Top of STUDY MATERIAL
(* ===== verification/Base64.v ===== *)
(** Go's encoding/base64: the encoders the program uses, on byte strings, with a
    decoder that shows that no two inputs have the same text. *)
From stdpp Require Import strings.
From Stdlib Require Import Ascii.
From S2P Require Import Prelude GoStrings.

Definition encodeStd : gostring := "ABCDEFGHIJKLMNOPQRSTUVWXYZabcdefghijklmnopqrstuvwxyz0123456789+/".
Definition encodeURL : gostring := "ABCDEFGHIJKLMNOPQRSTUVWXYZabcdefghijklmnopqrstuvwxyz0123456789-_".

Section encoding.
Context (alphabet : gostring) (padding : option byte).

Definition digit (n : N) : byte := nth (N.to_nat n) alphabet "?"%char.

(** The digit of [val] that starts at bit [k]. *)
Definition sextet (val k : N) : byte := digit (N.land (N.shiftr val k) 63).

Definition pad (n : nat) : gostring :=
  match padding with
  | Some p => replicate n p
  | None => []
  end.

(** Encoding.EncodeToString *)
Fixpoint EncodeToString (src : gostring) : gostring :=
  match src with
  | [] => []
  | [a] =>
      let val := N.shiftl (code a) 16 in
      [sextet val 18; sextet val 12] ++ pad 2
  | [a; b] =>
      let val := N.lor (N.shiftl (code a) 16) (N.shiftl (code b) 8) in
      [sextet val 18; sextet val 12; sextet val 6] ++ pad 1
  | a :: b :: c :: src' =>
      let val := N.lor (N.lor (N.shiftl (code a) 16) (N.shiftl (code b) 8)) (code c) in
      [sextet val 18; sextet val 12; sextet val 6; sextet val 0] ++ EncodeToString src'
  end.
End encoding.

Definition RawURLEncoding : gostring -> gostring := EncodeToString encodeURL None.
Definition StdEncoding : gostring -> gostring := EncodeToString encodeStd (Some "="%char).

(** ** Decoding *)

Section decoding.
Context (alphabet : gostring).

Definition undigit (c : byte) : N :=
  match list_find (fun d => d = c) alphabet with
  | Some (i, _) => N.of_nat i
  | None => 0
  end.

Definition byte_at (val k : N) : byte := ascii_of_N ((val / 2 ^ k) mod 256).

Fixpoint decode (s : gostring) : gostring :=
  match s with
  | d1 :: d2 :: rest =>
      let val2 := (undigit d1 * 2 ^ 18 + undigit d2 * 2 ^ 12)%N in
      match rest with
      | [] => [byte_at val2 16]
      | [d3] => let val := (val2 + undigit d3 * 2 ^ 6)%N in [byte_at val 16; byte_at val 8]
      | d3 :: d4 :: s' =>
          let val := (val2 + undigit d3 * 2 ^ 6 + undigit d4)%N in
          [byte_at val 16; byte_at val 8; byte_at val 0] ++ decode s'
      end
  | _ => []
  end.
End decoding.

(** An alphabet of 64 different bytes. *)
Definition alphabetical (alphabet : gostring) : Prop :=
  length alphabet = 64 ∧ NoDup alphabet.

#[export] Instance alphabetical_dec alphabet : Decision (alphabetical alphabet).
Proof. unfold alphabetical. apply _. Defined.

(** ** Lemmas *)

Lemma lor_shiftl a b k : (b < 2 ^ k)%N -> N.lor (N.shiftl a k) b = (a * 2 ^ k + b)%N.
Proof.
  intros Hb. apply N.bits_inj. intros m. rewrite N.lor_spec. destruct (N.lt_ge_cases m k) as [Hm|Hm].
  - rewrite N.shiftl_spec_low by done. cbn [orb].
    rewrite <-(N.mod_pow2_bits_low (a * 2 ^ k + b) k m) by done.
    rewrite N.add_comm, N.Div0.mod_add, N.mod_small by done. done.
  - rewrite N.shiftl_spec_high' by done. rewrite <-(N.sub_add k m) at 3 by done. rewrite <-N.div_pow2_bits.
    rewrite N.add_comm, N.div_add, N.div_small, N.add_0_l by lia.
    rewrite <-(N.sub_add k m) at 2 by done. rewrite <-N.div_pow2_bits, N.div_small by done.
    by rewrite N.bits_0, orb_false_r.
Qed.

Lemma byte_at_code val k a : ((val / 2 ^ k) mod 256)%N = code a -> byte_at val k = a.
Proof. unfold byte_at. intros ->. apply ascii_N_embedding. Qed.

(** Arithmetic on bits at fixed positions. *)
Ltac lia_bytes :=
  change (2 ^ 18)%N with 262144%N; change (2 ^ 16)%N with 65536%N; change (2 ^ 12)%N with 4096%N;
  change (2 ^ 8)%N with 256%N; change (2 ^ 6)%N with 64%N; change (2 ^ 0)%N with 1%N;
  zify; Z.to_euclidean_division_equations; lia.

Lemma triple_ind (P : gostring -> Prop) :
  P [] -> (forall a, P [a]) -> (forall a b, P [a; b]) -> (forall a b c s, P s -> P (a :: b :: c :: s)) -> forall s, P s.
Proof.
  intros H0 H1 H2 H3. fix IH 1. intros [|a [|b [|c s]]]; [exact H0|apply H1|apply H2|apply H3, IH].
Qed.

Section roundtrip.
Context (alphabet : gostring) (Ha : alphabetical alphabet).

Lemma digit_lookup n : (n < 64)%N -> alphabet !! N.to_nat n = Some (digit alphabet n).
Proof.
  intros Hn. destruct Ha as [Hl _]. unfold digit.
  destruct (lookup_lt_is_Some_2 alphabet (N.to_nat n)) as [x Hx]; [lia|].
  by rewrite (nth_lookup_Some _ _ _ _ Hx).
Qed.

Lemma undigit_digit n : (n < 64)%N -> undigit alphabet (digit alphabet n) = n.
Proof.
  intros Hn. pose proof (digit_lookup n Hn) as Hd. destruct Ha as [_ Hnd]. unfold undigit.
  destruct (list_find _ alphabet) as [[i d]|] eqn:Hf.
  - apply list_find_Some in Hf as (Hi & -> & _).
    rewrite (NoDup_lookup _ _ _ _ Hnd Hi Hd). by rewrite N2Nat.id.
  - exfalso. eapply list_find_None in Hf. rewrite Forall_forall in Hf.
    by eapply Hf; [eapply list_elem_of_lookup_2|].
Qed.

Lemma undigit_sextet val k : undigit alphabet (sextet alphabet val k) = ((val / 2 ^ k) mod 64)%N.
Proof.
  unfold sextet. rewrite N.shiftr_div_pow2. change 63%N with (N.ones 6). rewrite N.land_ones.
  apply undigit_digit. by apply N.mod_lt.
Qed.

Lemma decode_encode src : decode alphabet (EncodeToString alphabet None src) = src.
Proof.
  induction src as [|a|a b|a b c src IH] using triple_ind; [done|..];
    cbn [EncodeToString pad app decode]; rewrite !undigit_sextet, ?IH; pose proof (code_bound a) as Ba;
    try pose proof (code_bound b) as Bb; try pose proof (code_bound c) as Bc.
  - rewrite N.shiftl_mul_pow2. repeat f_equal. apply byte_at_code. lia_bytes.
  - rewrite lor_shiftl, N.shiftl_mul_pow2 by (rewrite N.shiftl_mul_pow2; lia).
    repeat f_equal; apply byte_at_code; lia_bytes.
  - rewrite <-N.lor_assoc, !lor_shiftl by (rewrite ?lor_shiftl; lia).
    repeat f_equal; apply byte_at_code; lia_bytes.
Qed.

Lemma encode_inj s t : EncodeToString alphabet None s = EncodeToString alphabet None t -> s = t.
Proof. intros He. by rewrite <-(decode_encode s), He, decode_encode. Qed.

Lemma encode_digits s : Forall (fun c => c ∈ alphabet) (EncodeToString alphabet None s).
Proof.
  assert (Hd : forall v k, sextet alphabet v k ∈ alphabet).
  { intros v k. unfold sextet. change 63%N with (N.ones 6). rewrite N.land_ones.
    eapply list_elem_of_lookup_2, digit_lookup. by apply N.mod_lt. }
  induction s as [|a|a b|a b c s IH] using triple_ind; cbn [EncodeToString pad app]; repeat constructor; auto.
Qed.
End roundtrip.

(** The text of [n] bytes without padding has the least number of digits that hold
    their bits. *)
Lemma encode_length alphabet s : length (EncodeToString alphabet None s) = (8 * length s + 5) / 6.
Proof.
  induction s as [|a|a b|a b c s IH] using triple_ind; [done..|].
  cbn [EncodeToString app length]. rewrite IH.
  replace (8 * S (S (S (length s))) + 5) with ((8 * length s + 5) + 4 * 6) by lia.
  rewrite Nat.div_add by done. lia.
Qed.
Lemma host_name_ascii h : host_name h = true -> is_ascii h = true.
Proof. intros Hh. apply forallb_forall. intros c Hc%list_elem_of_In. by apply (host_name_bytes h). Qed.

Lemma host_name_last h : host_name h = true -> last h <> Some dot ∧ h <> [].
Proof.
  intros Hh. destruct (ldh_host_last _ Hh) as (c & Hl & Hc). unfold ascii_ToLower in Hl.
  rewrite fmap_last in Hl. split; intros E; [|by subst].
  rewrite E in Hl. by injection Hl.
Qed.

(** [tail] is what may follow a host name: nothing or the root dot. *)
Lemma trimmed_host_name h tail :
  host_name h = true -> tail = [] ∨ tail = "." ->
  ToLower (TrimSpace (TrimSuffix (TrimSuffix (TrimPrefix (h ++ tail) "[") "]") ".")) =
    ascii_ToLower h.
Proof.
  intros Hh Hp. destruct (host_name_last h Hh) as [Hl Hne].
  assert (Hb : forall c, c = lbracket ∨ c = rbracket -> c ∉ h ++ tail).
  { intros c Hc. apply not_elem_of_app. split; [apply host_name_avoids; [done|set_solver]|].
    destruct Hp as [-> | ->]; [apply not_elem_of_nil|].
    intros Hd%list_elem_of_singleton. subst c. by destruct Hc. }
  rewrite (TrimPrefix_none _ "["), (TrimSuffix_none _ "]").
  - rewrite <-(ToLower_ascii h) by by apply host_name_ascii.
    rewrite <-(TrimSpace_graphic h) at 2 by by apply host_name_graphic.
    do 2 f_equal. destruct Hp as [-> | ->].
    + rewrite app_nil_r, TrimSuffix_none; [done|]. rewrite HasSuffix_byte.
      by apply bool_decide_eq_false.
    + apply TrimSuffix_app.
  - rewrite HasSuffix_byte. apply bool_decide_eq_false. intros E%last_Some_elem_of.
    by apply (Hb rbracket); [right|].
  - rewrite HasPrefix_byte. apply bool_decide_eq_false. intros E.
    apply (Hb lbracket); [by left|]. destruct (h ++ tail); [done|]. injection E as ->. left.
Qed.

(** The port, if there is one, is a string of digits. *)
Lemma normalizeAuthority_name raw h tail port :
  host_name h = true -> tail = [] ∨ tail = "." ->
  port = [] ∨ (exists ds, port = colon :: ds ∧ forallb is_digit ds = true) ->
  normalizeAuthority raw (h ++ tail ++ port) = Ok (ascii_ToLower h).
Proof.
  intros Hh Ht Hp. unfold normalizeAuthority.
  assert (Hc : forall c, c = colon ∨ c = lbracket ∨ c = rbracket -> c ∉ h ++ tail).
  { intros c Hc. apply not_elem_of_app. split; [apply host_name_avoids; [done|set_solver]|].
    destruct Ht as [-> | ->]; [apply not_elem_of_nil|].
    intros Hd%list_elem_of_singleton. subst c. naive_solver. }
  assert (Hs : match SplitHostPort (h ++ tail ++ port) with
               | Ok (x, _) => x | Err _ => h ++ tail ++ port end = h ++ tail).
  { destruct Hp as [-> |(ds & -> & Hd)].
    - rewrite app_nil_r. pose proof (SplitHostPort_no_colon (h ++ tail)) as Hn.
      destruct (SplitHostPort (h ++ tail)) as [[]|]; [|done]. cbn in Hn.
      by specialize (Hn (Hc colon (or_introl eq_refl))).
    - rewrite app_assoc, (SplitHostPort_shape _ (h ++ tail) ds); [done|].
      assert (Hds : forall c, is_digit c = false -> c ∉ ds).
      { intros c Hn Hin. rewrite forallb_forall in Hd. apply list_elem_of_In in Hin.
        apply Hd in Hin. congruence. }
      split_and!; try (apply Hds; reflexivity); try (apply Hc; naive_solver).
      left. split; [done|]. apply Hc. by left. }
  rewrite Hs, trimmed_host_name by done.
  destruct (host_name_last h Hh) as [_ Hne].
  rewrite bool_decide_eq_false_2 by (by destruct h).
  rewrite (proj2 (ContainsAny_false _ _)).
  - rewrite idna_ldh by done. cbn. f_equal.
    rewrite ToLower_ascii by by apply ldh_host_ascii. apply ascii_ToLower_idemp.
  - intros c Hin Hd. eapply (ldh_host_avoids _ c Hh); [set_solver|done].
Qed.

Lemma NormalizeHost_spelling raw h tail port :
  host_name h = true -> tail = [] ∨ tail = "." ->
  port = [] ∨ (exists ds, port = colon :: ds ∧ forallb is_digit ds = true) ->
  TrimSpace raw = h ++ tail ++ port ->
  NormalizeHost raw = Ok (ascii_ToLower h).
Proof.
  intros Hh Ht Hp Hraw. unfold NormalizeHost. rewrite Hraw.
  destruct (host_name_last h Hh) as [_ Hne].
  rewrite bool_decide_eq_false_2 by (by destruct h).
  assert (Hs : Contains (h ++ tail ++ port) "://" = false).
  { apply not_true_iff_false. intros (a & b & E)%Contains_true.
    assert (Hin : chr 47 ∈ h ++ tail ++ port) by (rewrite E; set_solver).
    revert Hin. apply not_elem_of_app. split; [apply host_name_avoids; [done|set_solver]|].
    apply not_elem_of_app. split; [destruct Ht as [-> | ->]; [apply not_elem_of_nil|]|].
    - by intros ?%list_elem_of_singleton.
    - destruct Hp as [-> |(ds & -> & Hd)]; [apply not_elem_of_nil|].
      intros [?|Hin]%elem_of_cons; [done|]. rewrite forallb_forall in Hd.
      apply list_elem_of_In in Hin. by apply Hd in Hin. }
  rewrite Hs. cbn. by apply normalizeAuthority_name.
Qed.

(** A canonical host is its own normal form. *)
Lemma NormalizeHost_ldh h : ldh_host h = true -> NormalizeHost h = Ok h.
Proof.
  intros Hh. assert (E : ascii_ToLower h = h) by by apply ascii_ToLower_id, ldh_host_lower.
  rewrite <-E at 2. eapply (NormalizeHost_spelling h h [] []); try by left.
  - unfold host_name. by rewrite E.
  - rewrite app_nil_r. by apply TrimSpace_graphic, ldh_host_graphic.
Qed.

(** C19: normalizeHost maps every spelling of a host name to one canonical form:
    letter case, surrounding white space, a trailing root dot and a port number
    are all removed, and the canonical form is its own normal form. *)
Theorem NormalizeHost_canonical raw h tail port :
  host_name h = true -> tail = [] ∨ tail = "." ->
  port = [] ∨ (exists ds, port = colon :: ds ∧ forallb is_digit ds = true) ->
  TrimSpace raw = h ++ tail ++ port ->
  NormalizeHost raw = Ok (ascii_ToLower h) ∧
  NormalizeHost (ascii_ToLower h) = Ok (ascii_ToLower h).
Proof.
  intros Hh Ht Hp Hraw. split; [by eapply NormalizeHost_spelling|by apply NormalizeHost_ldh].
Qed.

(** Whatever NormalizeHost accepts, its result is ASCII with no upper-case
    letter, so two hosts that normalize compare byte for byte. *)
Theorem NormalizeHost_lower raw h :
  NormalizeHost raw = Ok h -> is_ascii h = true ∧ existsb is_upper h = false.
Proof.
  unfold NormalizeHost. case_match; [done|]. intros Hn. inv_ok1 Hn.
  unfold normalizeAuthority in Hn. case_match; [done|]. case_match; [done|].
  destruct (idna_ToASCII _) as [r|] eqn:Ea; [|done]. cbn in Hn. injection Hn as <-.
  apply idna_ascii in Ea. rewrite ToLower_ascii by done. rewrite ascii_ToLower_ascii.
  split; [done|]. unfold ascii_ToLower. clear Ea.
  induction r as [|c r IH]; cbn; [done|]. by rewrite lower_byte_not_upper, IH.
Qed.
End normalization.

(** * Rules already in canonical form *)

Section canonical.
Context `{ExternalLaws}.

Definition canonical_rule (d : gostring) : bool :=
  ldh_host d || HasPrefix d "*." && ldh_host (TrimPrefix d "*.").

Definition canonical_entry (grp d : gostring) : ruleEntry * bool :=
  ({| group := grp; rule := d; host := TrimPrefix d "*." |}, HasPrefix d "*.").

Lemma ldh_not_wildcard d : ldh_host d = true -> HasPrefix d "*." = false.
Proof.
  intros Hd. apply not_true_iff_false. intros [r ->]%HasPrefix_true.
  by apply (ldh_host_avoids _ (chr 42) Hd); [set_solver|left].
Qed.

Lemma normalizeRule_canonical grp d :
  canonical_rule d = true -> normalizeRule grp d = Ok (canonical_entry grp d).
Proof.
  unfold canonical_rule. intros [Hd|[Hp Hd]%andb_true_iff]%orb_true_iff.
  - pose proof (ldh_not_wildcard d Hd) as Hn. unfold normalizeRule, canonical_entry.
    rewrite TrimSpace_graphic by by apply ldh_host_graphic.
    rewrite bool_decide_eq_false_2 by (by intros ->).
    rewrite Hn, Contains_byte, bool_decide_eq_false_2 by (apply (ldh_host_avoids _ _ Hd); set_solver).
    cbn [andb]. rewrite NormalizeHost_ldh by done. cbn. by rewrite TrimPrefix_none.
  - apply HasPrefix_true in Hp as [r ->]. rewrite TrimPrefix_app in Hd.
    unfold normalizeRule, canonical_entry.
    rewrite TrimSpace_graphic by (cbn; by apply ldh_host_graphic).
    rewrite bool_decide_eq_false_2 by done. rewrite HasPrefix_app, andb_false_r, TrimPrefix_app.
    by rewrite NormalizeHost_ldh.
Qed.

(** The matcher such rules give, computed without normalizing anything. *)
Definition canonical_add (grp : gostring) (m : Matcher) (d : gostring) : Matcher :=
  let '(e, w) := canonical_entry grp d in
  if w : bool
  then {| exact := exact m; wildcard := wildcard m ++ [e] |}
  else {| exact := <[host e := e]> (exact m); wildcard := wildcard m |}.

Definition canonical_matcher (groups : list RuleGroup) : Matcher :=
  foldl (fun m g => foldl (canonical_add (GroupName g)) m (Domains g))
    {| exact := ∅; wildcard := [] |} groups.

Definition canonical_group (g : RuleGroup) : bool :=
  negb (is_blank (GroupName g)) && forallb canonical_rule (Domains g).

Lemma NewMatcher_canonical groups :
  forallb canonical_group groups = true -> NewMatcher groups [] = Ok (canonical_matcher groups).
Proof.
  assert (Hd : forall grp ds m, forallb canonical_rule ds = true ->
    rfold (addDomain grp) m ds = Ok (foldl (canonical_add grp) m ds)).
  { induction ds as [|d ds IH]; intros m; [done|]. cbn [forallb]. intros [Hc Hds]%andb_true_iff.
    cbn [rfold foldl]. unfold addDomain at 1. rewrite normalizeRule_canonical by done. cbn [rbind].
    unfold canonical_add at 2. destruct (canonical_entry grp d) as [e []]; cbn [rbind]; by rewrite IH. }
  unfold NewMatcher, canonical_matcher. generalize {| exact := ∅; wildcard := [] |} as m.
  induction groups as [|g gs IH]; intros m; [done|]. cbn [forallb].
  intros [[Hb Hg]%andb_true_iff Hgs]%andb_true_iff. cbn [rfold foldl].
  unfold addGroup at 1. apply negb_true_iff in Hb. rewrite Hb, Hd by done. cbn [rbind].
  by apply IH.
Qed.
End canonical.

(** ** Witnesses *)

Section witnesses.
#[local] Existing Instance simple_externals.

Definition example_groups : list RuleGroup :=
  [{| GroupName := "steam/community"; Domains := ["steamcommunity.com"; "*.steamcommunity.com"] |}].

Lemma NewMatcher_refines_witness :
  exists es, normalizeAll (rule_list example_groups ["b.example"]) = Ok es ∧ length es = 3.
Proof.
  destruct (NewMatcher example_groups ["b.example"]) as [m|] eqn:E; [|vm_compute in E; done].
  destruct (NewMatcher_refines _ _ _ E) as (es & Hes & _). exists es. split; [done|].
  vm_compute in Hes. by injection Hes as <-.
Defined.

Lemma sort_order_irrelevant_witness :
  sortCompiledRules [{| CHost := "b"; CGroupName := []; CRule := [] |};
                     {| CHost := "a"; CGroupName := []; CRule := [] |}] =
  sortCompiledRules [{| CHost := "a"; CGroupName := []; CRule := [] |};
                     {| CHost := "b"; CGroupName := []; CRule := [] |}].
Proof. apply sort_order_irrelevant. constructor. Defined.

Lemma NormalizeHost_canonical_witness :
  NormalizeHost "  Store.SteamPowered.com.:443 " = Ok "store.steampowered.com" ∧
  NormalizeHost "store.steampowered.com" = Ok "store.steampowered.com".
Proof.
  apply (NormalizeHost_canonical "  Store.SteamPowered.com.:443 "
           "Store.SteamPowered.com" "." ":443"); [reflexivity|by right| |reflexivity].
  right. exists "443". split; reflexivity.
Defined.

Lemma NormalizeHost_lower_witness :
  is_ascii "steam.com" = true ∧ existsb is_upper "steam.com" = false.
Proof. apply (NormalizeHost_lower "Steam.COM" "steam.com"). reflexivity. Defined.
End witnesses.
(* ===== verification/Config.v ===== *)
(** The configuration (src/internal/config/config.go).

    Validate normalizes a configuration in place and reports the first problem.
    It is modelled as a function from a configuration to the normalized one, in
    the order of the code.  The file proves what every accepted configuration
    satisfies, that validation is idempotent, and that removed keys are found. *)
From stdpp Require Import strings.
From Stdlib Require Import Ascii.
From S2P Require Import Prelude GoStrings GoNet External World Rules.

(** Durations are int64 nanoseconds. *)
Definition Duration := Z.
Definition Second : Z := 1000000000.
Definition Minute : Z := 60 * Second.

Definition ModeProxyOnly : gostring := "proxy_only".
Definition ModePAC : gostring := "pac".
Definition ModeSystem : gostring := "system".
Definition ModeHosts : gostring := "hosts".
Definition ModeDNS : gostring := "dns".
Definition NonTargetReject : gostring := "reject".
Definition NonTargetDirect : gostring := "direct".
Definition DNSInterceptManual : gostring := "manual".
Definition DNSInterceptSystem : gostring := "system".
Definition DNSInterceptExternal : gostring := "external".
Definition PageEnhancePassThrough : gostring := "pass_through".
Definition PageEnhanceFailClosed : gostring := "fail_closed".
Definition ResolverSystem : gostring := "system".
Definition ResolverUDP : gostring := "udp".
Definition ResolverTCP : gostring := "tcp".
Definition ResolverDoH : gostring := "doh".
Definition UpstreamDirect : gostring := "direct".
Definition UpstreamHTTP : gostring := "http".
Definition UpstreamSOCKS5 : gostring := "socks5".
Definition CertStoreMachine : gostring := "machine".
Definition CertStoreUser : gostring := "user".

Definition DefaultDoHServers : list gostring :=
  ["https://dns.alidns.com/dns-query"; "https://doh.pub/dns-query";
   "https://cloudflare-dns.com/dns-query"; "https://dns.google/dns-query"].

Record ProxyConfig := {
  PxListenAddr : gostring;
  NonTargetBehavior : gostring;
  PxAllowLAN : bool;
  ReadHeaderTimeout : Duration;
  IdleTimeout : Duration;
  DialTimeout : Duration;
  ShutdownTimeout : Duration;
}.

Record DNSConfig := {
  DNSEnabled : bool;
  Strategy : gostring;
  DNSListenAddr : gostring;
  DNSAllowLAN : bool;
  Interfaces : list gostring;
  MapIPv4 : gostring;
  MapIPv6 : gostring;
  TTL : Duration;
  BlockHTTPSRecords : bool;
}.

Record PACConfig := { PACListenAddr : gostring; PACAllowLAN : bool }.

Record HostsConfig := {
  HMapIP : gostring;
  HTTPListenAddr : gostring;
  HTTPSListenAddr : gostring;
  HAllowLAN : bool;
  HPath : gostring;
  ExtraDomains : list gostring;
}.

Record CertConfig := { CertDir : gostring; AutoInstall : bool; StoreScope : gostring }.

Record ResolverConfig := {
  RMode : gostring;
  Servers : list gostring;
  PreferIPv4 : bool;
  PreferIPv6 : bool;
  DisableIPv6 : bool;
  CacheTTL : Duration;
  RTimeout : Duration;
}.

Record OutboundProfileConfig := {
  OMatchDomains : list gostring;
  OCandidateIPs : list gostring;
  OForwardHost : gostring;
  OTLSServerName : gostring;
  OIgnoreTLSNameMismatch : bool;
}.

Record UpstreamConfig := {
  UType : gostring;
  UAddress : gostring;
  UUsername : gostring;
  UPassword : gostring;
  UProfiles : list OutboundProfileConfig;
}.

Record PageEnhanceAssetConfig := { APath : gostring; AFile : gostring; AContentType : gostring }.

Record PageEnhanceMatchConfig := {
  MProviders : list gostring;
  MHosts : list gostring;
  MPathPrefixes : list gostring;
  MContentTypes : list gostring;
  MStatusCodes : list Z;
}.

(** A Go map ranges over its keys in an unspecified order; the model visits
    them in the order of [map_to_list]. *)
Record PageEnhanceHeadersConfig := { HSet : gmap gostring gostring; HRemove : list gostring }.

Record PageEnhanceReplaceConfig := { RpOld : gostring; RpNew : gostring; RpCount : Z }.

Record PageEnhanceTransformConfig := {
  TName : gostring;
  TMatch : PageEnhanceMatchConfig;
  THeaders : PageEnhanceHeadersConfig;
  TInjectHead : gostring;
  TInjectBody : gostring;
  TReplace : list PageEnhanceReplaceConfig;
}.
Bottom of STUDY MATERIAL
PROBLEM REQUIREMENTS — Look over the records. Copy the lines that include the word "injection".

RESPONSE FOR THIS EXERCISE —
  rewrite E in Hl. by injection Hl.
    apply (Hb lbracket); [by left|]. destruct (h ++ tail); [done|]. injection E as ->. left.
  destruct (idna_ToASCII _) as [r|] eqn:Ea; [|done]. cbn in Hn. injection Hn as <-.
  vm_compute in Hes. by injection Hes as <-.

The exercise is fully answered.